→ TASK OBJECTIVE
For this exercise, return exactly the lines of the material below that begin at the one with "updates runs any" and stop after the one with "destruct (applyUpdate_cases path".

[Opening DATA SUPPLIED section]

(** C12. The daemon restarts at most once, and not into something it forgot.
    Whatever requests and rounds of the loop went before, at most one restart is
    scheduled, and once one is the activity is [restarting] and nothing of the
    updates runs any more: no request and no round of the loop touches the
    updater again.  When the updater has installed a release, [applyUpdate]
    schedules the restart with the old target only once the state file says
    so, and otherwise has asked for the rollback and reports an error. *)
Theorem updates_once {F : Type} `{DNSNameLaws F} `{StateJSONLaws} path {U : Type} `{Updater U} has_updater version (s0 s : daemon U) :
  let action := action (F:=F) path has_updater version in
  let activity s := u_State (st_Updates (d_st s)) in
  d_restarts s0 = [] → actions (F:=F) path has_updater version s0 s →
  (length (d_restarts s) <= 1)%nat ∧
  (d_restarts s ≠ [] → activity s = "restarting" ∧
     ∀ s' alive, action s s' alive → d_restarts s' = d_restarts s ∧ d_up s' = d_up s ∧ activity s' = "restarting") ∧
  (∀ now s' r u release old, state_wf (F:=F) (d_st s) → has_updater = true → activity s ≠ "restarting" →
     applyUpdate (F:=F) path has_updater version now s = (s', Some r) → up_Apply version (d_up s) = Ran u (release, old, true, None) →
     (d_up s' = d_up s ∧ d_restarts s' = [] ∧ ∃ e, r.2 = Some e) ∨
     (d_up s' = u ∧ d_restarts s' = [old] ∧ r.2 = None ∧ us_State r.1 = "restarting" ∧ us_AvailableVersion r.1 = Version release ∧
      ∃ st', stored (F:=F) path (d_fs s') st' ∧ st_Updates st' = st_Updates (d_st s')) ∨
     (d_restarts s' = [] ∧ (∃ e, r.2 = Some e) ∧ ∃ x, up_Rollback old u = Ran (d_up s') x)).
Proof.
  cbv zeta. intros H0' Ha. assert (at_most_one s) as [Hl Hr].
  { eapply actions_at_most_one; [|exact Ha]. split; [rewrite H0'; cbn; lia|congruence]. }
  split; [done|]. split.
  { intros Hne. split; [by apply Hr|]. intros s' alive Hact. apply (action_restarting path has_updater version s s' alive Hact). by apply Hr. }
  intros now s' r u release old Hwf Hu Hact E Eu.
  assert (Hnil : d_restarts s = []) by (destruct (d_restarts s); [done|]; exfalso; apply Hact; by apply Hr).
  destruct (applyUpdate_cases path has_updater version now s s' (Some r) E) as [[-> [[? _]|(_ & ? & _)]]|(_ & _ & s1 & e1 & (Hs1 & Hr1 & Hu1 & _) & Hc)]; [congruence|done|].
  rewrite Hu1, Eu in Hc. rewrite Hnil in Hr1. destruct Hc as [(e & _ & -> & [= ->])|[(_ & u' & [=] & _)|(_ & u' & rel' & old' & upd' & err' & s2 & e2 & [= <- <- <- <- <-] & Hn2 & Hc)]].
  - left. rewrite Hu1, Hr1. eauto.
  - destruct Hn2 as (Hs2 & Hr2 & Hu2 & _ & env & HS). cbn in Hr2, Hu2. rewrite Hr1 in Hr2. right. destruct e2 as [e2|].
    + right. destruct (up_Rollback old u) as [u2 x|u2]; [|destruct Hc; done]. destruct Hc as [-> [= ->]]. cbn. split_and!; eauto.
    + left. assert (∃ st', stored (F:=F) path (d_fs s2) st' ∧ st_Updates st' = st_Updates (d_st s2)) as HL.
      { eapply saved_updates; [|exact HS]. rewrite Hs2. apply state_wf_updates. cbn. rewrite Hs1. by apply state_wf_updates. }
      assert (st_Updates (d_st s2) = apply_note release true None now (st_Updates (d_st s1))) as Hup by (by rewrite Hs2).
      destruct Hc as [-> [= ->]]. cbn [andb]. rewrite bool_decide_eq_true_2 by done. unfold scheduled, updateStatusLocked.
      cbn [d_up d_restarts d_st d_fs fst snd us_State us_AvailableVersion]. rewrite Hr2, Hu2, Hup, Hu. split_and!; [done..|]. by rewrite <- Hup.
Qed.

(** A daemon with an updater that installs one release, and a codec that knows
    the states it saves. *)
Definition toy_update (st : State) (activity available : string) (checked : option string) : State :=
  set_Updates st (activity_of activity available "" checked (st_Updates st)).
Definition toy_states : list State :=
  [toy_update zero_state "applying" "" None; toy_update (toy_update zero_state "applying" "" None) "restarting" "v1.2.0" (Some "noon")].
#[local] Instance toy_codec : StateJSON := { MarshalIndent := position toy_states; Unmarshal := at_position toy_states }.
#[local] Instance toy_codec_laws : StateJSONLaws.
Proof. split. intros st b _. apply position_found. Qed.
(** The number of releases installed and not rolled back. *)
#[local] Instance toy_updater : Updater Z := {|
  up_Check _ u := Ran u (MkRelease "v1.2.0" "" "" "", true, None);
  up_Apply _ u := Ran (u + 1) (MkRelease "v1.2.0" "" "" "", "versions/v1.1.0", true, None);
  up_Rollback _ u := Ran (u - 1) None |}.
Definition toy_daemon (envs : list save_env) : daemon Z := MkDaemon zero_state ∅ envs false [] 0.
Definition disk_full : save_env := MkSaveEnv true (FsFail None) FsOk.
Definition toy_apply := applyUpdate (F:=option (list string)) (U:=Z) "state.json" true "1.1.0" "noon".
Lemma zero_state_wf : state_wf (F:=option (list string)) zero_state.
Proof. by split. Qed.
Definition toy_done : daemon Z := (toy_apply (toy_daemon [])).1.
Lemma toy_done_eq : toy_apply (toy_daemon []) = (toy_done, Some (updateStatusLocked true "1.1.0" (d_st toy_done), None)).
Proof. vm_compute. reflexivity. Qed.
Lemma updates_once_witness :
  (∃ s', toy_apply (toy_daemon []) = (s', Some (updateStatusLocked true "1.1.0" (d_st s'), None)) ∧ d_restarts s' = ["versions/v1.1.0"] ∧ d_up s' = 1 ∧
     ∃ st', stored (F:=option (list string)) "state.json" (d_fs s') st' ∧ u_State (st_Updates st') = "restarting") ∧
  (∃ s' r e, toy_apply (toy_daemon [save_works; disk_full]) = (s', Some (r, Some e)) ∧ d_restarts s' = [] ∧ d_up s' = 0).
Proof.
  destruct (updates_once (F:=option (list string)) "state.json" true "1.1.0" (toy_daemon []) (toy_daemon []) eq_refl (actions_refl _ _ _ _)) as (_ & _ & Ha).
  destruct (updates_once (F:=option (list string)) "state.json" true "1.1.0" (toy_daemon [save_works; disk_full]) (toy_daemon [save_works; disk_full])
    eq_refl (actions_refl _ _ _ _)) as (_ & _ & Hb).
  split.
  - destruct (Ha "noon" toy_done (updateStatusLocked true "1.1.0" (d_st toy_done), None) 1 (MkRelease "v1.2.0" "" "" "") "versions/v1.1.0" zero_state_wf eq_refl
      ltac:(vm_compute; discriminate) toy_done_eq eq_refl) as [(Hu & _)|[(Hu & Hr & _ & _ & _ & st' & Hl & He)|(Hr & _)]];
      [vm_compute in Hu; discriminate Hu| |vm_compute in Hr; discriminate Hr].
    exists toy_done. split; [exact toy_done_eq|]. split; [exact Hr|]. split; [exact Hu|]. exists st'. split; [exact Hl|]. rewrite He. vm_compute. reflexivity.
  - destruct (toy_apply (toy_daemon [save_works; disk_full])) as [s' [r|]] eqn:E; [|vm_compute in E; discriminate].
    destruct (Hb "noon" s' r 1 (MkRelease "v1.2.0" "" "" "") "versions/v1.1.0" zero_state_wf eq_refl ltac:(vm_compute; discriminate) E eq_refl)
      as [(Hu & Hr & e & He)|[(_ & Hr & _)|(Hr & [e He] & x & Hx)]].
    + exists s', r.1, e. rewrite <- He. destruct r. by split_and!.
    + vm_compute in E. injection E as <- <-. vm_compute in Hr. discriminate Hr.
    + exists s', r.1, e. rewrite <- He. destruct r. split_and!; [done..|]. by injection Hx.
Defined.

[Closing DATA SUPPLIED section]

→ ANSWER TO THE PROBLEM
    updates runs any more: no request and no round of the loop touches the
    updater again.  When the updater has installed a release, [applyUpdate]
    schedules the restart with the old target only once the state file says
    so, and otherwise has asked for the rollback and reports an error. *)
Theorem updates_once {F : Type} `{DNSNameLaws F} `{StateJSONLaws} path {U : Type} `{Updater U} has_updater version (s0 s : daemon U) :
  let action := action (F:=F) path has_updater version in
  let activity s := u_State (st_Updates (d_st s)) in
  d_restarts s0 = [] → actions (F:=F) path has_updater version s0 s →
  (length (d_restarts s) <= 1)%nat ∧
  (d_restarts s ≠ [] → activity s = "restarting" ∧
     ∀ s' alive, action s s' alive → d_restarts s' = d_restarts s ∧ d_up s' = d_up s ∧ activity s' = "restarting") ∧
  (∀ now s' r u release old, state_wf (F:=F) (d_st s) → has_updater = true → activity s ≠ "restarting" →
     applyUpdate (F:=F) path has_updater version now s = (s', Some r) → up_Apply version (d_up s) = Ran u (release, old, true, None) →
     (d_up s' = d_up s ∧ d_restarts s' = [] ∧ ∃ e, r.2 = Some e) ∨
     (d_up s' = u ∧ d_restarts s' = [old] ∧ r.2 = None ∧ us_State r.1 = "restarting" ∧ us_AvailableVersion r.1 = Version release ∧
      ∃ st', stored (F:=F) path (d_fs s') st' ∧ st_Updates st' = st_Updates (d_st s')) ∨
     (d_restarts s' = [] ∧ (∃ e, r.2 = Some e) ∧ ∃ x, up_Rollback old u = Ran (d_up s') x)).
Proof.
  cbv zeta. intros H0' Ha. assert (at_most_one s) as [Hl Hr].
  { eapply actions_at_most_one; [|exact Ha]. split; [rewrite H0'; cbn; lia|congruence]. }
  split; [done|]. split.
  { intros Hne. split; [by apply Hr|]. intros s' alive Hact. apply (action_restarting path has_updater version s s' alive Hact). by apply Hr. }
  intros now s' r u release old Hwf Hu Hact E Eu.
  assert (Hnil : d_restarts s = []) by (destruct (d_restarts s); [done|]; exfalso; apply Hact; by apply Hr).
  destruct (applyUpdate_cases path has_updater version now s s' (Some r) E) as [[-> [[? _]|(_ & ? & _)]]|(_ & _ & s1 & e1 & (Hs1 & Hr1 & Hu1 & _) & Hc)]; [congruence|done|].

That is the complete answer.